— The problem —
Each line holding the word "java" must appear in the answer, copied from the entries.

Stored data
= = = = = = =
Lemma whileLoop_recorded (n : nat) (loc loc' : Locals) (a a' : option Project) :
  recorded loc → whileLoop n loc a = Some (loc', a') → recorded loc'.
Proof.
  revert loc a. induction n as [|n IH]; intros loc a Hr; [done|].
  simpl. destruct (scan (buffer loc)) as [| |pa pc|pa code rest];
    try (by intros [= <- <-]).
  apply IH. unfold recorded in *. simpl. rewrite reverse_snoc. simpl.
  by rewrite Hr.
Qed.

Lemma forAwait_recorded (texts : list jsstring)
    (s s' : Locals * option Project) :
  recorded s.1 → forAwait texts s = Some s' → recorded s'.1.
Proof.
  revert s. induction texts as [|t texts IH]; intros s Hr; simpl.
  - by intros [= <-].
  - destruct (onChunk t s) as [[loc1 a1]|] eqn:H1; [|done]. simpl.
    apply IH. simpl. unfold onChunk in H1.
    eapply whileLoop_recorded; [|exact H1]. exact Hr.
Qed.

Lemma recorded_lookup_None (loc : Locals) (p : jsstring) :
  recorded loc → p ∉ (completed loc).*1 → updatedFiles loc !! p = None.
Proof.
  intros -> Hp. apply not_elem_of_list_to_map_1.
  by rewrite fmap_reverse, elem_of_reverse.
Qed.

(** A buffer in which a file header starts is not blank. *)
Lemma header_not_blank (b : jsstring) (i : nat) :
  firstOccurrence startDelimiter b = Some i → trim b ≠ [].
Proof.
  intros H Ht. apply trim_nil in Ht.
  apply (firstOccurrence_lookup "-" (lit "-FILE_START:")) in H.
  rewrite Forall_lookup in Ht. by apply Ht in H.
Qed.

(** As long as no file is closed, either nothing was written to the
    project or a header is in the buffer. *)
Definition untouched (p : Project) (s : Locals * option Project) : Prop :=
  size (updatedFiles s.1) ≠ 0
  ∨ s.2 = Some p
  ∨ firstOccurrence startDelimiter (buffer s.1) ≠ None.

Lemma whileLoop_untouched (n : nat) (p : Project) (loc loc' : Locals)
    (a a' : option Project) :
  untouched p (loc, a) → whileLoop n loc a = Some (loc', a') →
  untouched p (loc', a').
Proof.
  revert loc a. induction n as [|n IH]; intros loc a Hu; [done|].
  simpl. destruct (scan (buffer loc)) as [| |pa pc|pa code rest] eqn:Hs.
  - by intros [= <- <-].
  - by intros [= <- <-].
  - intros [= <- <-]. right; right. simpl.
    apply scan_open_inv in Hs as [i Hi%indexOf_zero_Some]. by rewrite Hi.
  - apply IH. left. simpl. rewrite map_size_ne_0_lookup.
    exists pa. rewrite lookup_insert_eq. by eexists.
Qed.

Lemma forAwait_untouched (texts : list jsstring) (p : Project)
    (s s' : Locals * option Project) :
  untouched p s → forAwait texts s = Some s' → untouched p s'.
Proof.
  revert s. induction texts as [|t texts IH]; intros s Hu; simpl.
  - by intros [= <-].
  - destruct (onChunk t s) as [[loc1 a1]|] eqn:H1; [|done]. simpl.
    apply IH. eapply whileLoop_untouched; [|exact H1].
    destruct Hu as [Hu|[Hu|Hu]]; [by left|by right; left|].
    right; right. simpl.
    destruct (firstOccurrence startDelimiter (buffer s.1)) as [i|] eqn:Hi;
      [|done].
    by rewrite (firstOccurrence_app _ _ t _ Hi).
Qed.

(** With no file closed and a blank buffer at the end of the stream, the
    project was never written. *)
Lemma blank_stream_untouched (texts : list jsstring) (p : Project)
    (loc : Locals) (a : option Project) :
  forAwait texts (initialLocals, Some p) = Some (loc, a) →
  size (updatedFiles loc) = 0 → trim (buffer loc) = [] → a = Some p.
Proof.
  intros H Hsize Hblank.
  apply (forAwait_untouched _ p) in H; [|by right; left].
  destruct H as [H|[H|H]]; simpl in *; [done|done|].
  destruct (firstOccurrence startDelimiter (buffer loc)) as [i|] eqn:Hi;
    [|done].
  by apply header_not_blank in Hi.
Qed.

(** A loop that leaves on an open file has just written the text received
    so far into the project. *)
Lemma whileLoop_open (n : nat) (loc loc' : Locals) (q : Project)
    (a' : option Project) (path partialCode : jsstring) :
  whileLoop n loc (Some q) = Some (loc', a') →
  scan (buffer loc') = OpenFile path partialCode →
  ∃ q', a' = Some q' ∧ files q' !! path = Some partialCode.
Proof.
  revert loc q. induction n as [|n IH]; intros loc q; [done|].
  simpl. destruct (scan (buffer loc)) as [| |pa pc|pa code rest] eqn:Hs.
  - intros [= <- <-]. congruence.
  - intros [= <- <-]. congruence.
  - intros [= <- <-] Ho. rewrite Hs in Ho. injection Ho as -> ->.
    eexists. split; [done|]. simpl. by rewrite lookup_insert_eq.
  - apply IH.
Qed.

Lemma forAwait_open (texts : list jsstring) (loc loc' : Locals) (q : Project)
    (a' : option Project) (path partialCode : jsstring) :
  texts ≠ [] → forAwait texts (loc, Some q) = Some (loc', a') →
  scan (buffer loc') = OpenFile path partialCode →
  ∃ q', a' = Some q' ∧ files q' !! path = Some partialCode.
Proof.
  revert loc q. induction texts as [|t texts IH]; intros loc q Hne; [done|].
  simpl. destruct (onChunk t (loc, Some q)) as [[loc1 a1]|] eqn:H1; [|done].
  simpl. destruct texts as [|t' texts].
  - intros [= <- <-]. by eapply whileLoop_open.
  - pose proof (whileLoop_active _ _ _ q q _ (sameButFiles_refl q) H1)
      as (q1 & -> & _).
    by apply IH.
Qed.

End StreamingFacts.

(** ** Sample data for the closed statements below *)

Module Samples.

Definition samplePlan : AppPlan :=
  {| appName := lit "Notes"; appDescription := lit "A note taking app";
     packageName := lit "com.example.notes"; permissions := [];
     dependencies := [];
     fileStructure :=
       [ {| path := lit "A.java"; description := lit "The main activity" |} ]
  |}.

Definition sampleReview : StructuredReview :=
  {| crashBugs :=
       [ {| suggestionId := lit "fix-null-view";
            suggestionDescription := lit "Check the view for null" |} ];
     uiUxImprovements := []; otherSuggestions := [] |}.

Definition freshReview : StructuredReview :=
  {| crashBugs := []; uiUxImprovements := [];
     otherSuggestions :=
       [ {| suggestionId := lit "add-tests";
            suggestionDescription := lit "Add unit tests" |} ] |}.

Definition sampleProject : Project :=
  {| projectId := lit "proj_1"; prompt := lit "a note taking app";
     plan := samplePlan; files := {[ lit "A.java" := lit "old" ]};
     review := sampleReview; createdAt := lit "2024-01-01T00:00:00.000Z" |}.

Definition sampleState : AppState :=
  {| activeProject := Some sampleProject; projects := [sampleProject];
     error := None; changeSummary := None; calls := [] |}.

Definition samplePrompt : jsstring :=
  lit "Implement the following suggestions:
- Check the view for null".

(** An analysis service that always answers [freshReview]. *)
Definition analysisAnswers (oldFiles newFiles : gmap jsstring jsstring)
    : Outcome (StructuredReview * jsstring) :=
  Returned (freshReview, lit "Summary of the changes").

(** Example 1 of the specification, in three fragments and in one. *)
Definition helloFragments : list jsstring :=
  [ lit "--FILE_ST"; lit "ART: a.txt--
hel"; lit "lo
--FILE_END--" ].

Definition helloWhole : list jsstring :=
  [ lit "--FILE_START: a.txt--
hello
--FILE_END--" ].

(** A stream that breaks after the header and some content of a file. *)
Definition brokenStream : StreamAnswer :=
  {| chunks := [ lit "--FILE_START: A.java--new" ];
     failure := Some (lit "network error") |}.

(** Example 4 of the specification: the stream ends inside a file. *)
Definition truncatedStream : StreamAnswer :=
  {| chunks := [ lit "--FILE_START: X--
partial conten" ];
     failure := None |}.

(** A stream of commentary, without any file block. *)
Definition commentaryStream : StreamAnswer :=
  {| chunks := [ lit "Sorry, I cannot change this project." ];
     failure := None |}.

(** A stream of white space only. *)
Definition blankStream : StreamAnswer :=
  {| chunks := [ lit " "; lit "
" ];
     failure := None |}.

End Samples.

(** ** Properties of [handleModification] *)

Module ModificationFacts.
Import Modification JsStringFacts ParserFacts StreamingFacts Samples.

(** C4.  Two ways of cutting the same text into fragments leave the same
    [updatedFiles] (final content per path), the same sequence of completed
    files and the same unread rest; the loop returns for both.  The text
    need not be well formed. *)
Theorem rechunking_preserves_completions (texts1 texts2 : list jsstring)
    (active : option Project) :
  concat texts1 = concat texts2 →
  ∃ s1 s2,
    forAwait texts1 (initialLocals, active) = Some s1
    ∧ forAwait texts2 (initialLocals, active) = Some s2
    ∧ updatedFiles s1.1 = updatedFiles s2.1
    ∧ completed s1.1 = completed s2.1
    ∧ buffer s1.1 = buffer s2.1.
Proof.
  intros Heq.
  destruct (forAwait_total texts1 (initialLocals, active)) as [s1 H1].
  destruct (forAwait_total texts2 (initialLocals, active)) as [s2 H2].
  exists s1, s2. split; [done|]. split; [done|].
  pose proof (forAwait_concat texts1 (initialLocals, active)
                initialLocals_drained) as E1.
  pose proof (forAwait_concat texts2 (initialLocals, active)
                initialLocals_drained) as E2.
  rewrite H1, Heq in E1. rewrite H2, <- E1 in E2.
  injection E2 as E2. by rewrite E2.
Qed.

Lemma rechunking_preserves_completions_witness :
  ∃ s1 s2,
    forAwait helloFragments (initialLocals, None) = Some s1
    ∧ forAwait helloWhole (initialLocals, None) = Some s2
    ∧ updatedFiles s1.1 = updatedFiles s2.1
    ∧ completed s1.1 = completed s2.1
    ∧ buffer s1.1 = buffer s2.1.
Proof.
  apply (rechunking_preserves_completions helloFragments helloWhole None).
  reflexivity.
Defined.

(** Example 1 of the specification. *)
Example hello_fragments_complete_once :
  (λ s, completed s.1) <$> forAwait helloFragments (initialLocals, None)
  = Some [ (lit "a.txt", lit "hello") ].
Proof. vm_compute. reflexivity. Qed.

Lemma restore_review (ap q : Project) :
  sameButFiles (withReview emptyReview ap) q →
  withReview (review ap) q = withFiles (files q) ap.
Proof.
  unfold sameButFiles. destruct ap, q. cbv [withFiles withReview files
    projectId prompt plan review createdAt]. by intros [= -> -> -> -> ->].
Qed.

Lemma withFiles_same (p : Project) : withFiles (files p) p = p.
Proof. by destruct p. Qed.

Section Handler.

Variable modifyCodeStream : Outcome StreamAnswer.
Variable analyzeChanges :
  gmap jsstring jsstring → gmap jsstring jsstring →
  Outcome (StructuredReview * jsstring).
Variable storageAccepts : bool.

Abbreviation run :=
  (runModification modifyCodeStream analyzeChanges storageAccepts).

(** The project the updaters of the loop start from. *)
Definition streamingStart (ap : Project) : Locals * option Project :=
  (initialLocals, Some (withReview emptyReview ap)).

(** The attempt always returns. *)
Lemma runModification_total (modificationPrompt : jsstring) (ap : Project)
    (ps : list Project) (st : AppState) :
  is_Some (run modificationPrompt ap ps st).
Proof.
  unfold runModification. destruct modifyCodeStream as [stream|message];
    [|by eexists].
  match goal with |- context [forAwait ?t ?s] =>
    destruct (forAwait_total t s) as [s' ->] end.
  simpl. destruct (failure stream); [by eexists|].
  destruct (_ && _); [by eexists|].
  destruct (analyzeChanges _ _) as [[r sm]|m]; by eexists.
Qed.

Lemma streamingStart_active (modificationPrompt : jsstring) (ap : Project)
    (st : AppState) :
  activeProject st = Some ap →
  (initialLocals,
   activeProject
     (logCall (CallModifyCodeStream modificationPrompt ap)
        (setActiveProject (fmap (withReview emptyReview))
           (setChangeSummary None (setError None st)))))
  = streamingStart ap.
Proof. intros H. unfold streamingStart. simpl. by rewrite H. Qed.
= = = = = = =
— Result of this exercise —
       [ {| path := lit "A.java"; description := lit "The main activity" |} ]
     plan := samplePlan; files := {[ lit "A.java" := lit "old" ]};
  {| chunks := [ lit "--FILE_START: A.java--new" ];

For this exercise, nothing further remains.